PROBLEM REQUIREMENTS: From the listing below, return each line that includes "strictly".

DATA TO EXAMINE:

———

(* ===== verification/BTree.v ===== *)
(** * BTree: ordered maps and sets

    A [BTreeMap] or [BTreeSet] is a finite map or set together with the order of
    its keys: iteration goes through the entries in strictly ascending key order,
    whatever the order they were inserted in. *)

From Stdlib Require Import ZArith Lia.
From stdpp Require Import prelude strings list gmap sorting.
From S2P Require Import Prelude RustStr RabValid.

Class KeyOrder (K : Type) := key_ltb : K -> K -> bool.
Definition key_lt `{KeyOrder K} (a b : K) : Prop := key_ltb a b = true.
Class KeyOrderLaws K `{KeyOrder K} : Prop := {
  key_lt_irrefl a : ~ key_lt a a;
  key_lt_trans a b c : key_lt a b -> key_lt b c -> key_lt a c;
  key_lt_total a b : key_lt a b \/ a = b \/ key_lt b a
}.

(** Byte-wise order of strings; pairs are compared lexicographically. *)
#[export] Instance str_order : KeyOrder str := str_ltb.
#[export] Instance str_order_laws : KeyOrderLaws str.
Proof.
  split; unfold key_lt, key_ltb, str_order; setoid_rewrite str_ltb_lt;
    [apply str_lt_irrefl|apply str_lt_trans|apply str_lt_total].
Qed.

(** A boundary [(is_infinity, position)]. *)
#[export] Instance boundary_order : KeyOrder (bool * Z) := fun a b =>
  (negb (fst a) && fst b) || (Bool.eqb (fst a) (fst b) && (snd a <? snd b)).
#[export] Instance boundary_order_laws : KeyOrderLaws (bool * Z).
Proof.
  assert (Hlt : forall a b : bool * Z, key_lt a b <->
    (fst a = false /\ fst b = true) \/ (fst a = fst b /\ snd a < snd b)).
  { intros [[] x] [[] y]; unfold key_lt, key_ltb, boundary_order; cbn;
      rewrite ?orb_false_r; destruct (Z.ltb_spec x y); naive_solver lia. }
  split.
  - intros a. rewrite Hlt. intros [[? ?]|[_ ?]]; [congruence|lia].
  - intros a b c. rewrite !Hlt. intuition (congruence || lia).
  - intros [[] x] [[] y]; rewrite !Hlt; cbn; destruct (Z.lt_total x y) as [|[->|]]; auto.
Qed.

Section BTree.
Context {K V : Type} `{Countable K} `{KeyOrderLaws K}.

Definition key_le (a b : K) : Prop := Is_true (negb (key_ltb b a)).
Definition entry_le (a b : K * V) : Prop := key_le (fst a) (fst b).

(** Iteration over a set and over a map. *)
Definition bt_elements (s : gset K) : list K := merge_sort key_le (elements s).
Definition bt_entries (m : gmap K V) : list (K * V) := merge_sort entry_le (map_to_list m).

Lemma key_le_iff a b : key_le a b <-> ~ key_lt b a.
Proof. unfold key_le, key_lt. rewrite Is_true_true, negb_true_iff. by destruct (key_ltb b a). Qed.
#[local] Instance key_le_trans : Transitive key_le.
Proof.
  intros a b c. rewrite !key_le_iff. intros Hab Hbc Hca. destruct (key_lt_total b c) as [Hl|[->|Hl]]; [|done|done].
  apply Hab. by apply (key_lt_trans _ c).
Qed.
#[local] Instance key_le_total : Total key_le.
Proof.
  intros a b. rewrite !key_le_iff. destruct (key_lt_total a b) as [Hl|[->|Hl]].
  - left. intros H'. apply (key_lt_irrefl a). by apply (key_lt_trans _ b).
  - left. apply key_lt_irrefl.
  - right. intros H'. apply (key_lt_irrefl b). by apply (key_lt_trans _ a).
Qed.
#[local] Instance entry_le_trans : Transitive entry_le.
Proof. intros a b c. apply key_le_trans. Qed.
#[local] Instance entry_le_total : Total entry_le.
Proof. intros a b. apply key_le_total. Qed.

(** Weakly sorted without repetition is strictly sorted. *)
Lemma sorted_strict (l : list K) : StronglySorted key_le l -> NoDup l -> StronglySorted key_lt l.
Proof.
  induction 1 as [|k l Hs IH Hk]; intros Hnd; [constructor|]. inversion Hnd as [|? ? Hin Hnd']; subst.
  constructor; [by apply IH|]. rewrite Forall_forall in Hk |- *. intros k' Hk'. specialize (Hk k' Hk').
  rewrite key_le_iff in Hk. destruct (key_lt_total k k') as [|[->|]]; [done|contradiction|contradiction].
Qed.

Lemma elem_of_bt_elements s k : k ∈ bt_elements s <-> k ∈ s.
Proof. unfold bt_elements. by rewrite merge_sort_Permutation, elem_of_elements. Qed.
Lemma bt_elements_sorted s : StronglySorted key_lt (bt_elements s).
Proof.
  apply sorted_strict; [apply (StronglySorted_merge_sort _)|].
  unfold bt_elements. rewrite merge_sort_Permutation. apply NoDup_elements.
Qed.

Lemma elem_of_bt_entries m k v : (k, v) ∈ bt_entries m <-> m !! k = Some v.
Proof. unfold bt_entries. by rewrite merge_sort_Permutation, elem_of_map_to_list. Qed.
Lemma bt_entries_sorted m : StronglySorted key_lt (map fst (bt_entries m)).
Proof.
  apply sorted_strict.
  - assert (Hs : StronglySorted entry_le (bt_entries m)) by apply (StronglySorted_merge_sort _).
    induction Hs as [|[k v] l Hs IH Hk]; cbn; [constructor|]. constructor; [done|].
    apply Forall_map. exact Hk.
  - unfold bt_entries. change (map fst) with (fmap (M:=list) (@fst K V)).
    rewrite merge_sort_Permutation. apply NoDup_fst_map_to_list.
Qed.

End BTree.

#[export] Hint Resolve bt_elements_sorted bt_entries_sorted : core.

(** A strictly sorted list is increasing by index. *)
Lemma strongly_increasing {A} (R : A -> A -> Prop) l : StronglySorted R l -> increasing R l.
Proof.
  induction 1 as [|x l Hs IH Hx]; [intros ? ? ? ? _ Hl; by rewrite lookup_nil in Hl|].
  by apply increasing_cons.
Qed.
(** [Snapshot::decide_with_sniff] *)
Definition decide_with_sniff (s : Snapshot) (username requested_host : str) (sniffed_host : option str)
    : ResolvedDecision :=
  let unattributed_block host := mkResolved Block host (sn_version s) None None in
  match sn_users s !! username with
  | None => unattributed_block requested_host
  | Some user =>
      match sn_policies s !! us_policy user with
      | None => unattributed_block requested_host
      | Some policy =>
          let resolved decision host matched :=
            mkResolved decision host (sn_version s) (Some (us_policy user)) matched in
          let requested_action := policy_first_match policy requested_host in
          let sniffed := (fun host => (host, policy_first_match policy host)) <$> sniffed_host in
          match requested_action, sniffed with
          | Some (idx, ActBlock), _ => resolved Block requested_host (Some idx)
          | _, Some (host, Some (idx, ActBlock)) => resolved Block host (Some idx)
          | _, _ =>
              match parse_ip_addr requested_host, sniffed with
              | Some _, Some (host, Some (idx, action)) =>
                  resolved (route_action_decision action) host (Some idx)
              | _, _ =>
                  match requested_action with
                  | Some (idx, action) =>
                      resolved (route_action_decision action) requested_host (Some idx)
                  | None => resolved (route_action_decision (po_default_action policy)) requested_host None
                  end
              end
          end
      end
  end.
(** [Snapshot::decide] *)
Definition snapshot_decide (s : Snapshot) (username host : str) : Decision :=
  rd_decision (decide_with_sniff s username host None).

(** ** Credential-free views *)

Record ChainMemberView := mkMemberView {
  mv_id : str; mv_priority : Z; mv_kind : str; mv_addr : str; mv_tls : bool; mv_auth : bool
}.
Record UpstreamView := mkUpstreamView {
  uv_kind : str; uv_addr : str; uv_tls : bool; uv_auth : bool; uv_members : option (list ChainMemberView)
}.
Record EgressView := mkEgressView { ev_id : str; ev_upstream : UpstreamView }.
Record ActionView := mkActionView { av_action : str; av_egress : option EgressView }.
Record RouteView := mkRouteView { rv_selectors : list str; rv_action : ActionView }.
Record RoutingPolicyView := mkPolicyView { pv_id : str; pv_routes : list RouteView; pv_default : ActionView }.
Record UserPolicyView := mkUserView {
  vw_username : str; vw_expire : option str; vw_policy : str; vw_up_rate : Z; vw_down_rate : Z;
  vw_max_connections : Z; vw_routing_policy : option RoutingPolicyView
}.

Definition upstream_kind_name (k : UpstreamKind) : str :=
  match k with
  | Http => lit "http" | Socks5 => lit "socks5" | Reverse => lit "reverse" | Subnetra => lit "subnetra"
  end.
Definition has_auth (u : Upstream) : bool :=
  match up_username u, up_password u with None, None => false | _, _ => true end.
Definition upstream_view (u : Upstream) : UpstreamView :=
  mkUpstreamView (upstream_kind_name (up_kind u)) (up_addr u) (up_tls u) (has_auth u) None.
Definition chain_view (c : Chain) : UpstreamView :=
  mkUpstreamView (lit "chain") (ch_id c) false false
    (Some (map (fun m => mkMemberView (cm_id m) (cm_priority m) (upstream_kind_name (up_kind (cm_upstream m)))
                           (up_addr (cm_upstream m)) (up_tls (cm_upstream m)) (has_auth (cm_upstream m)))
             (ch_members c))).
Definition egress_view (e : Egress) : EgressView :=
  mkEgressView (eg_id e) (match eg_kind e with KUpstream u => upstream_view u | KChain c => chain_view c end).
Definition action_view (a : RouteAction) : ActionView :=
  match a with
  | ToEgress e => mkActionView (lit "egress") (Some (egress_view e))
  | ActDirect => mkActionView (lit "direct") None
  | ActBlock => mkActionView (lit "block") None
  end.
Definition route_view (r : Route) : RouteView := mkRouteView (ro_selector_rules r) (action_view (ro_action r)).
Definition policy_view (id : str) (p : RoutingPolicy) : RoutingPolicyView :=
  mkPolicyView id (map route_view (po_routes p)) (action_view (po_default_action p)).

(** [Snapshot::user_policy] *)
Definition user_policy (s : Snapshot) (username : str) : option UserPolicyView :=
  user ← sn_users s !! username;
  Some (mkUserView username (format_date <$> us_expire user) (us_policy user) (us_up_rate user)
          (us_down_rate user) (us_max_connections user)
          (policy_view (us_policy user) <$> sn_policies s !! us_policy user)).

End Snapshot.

———

ANSWER:
    its keys: iteration goes through the entries in strictly ascending key order,
(** Weakly sorted without repetition is strictly sorted. *)
(** A strictly sorted list is increasing by index. *)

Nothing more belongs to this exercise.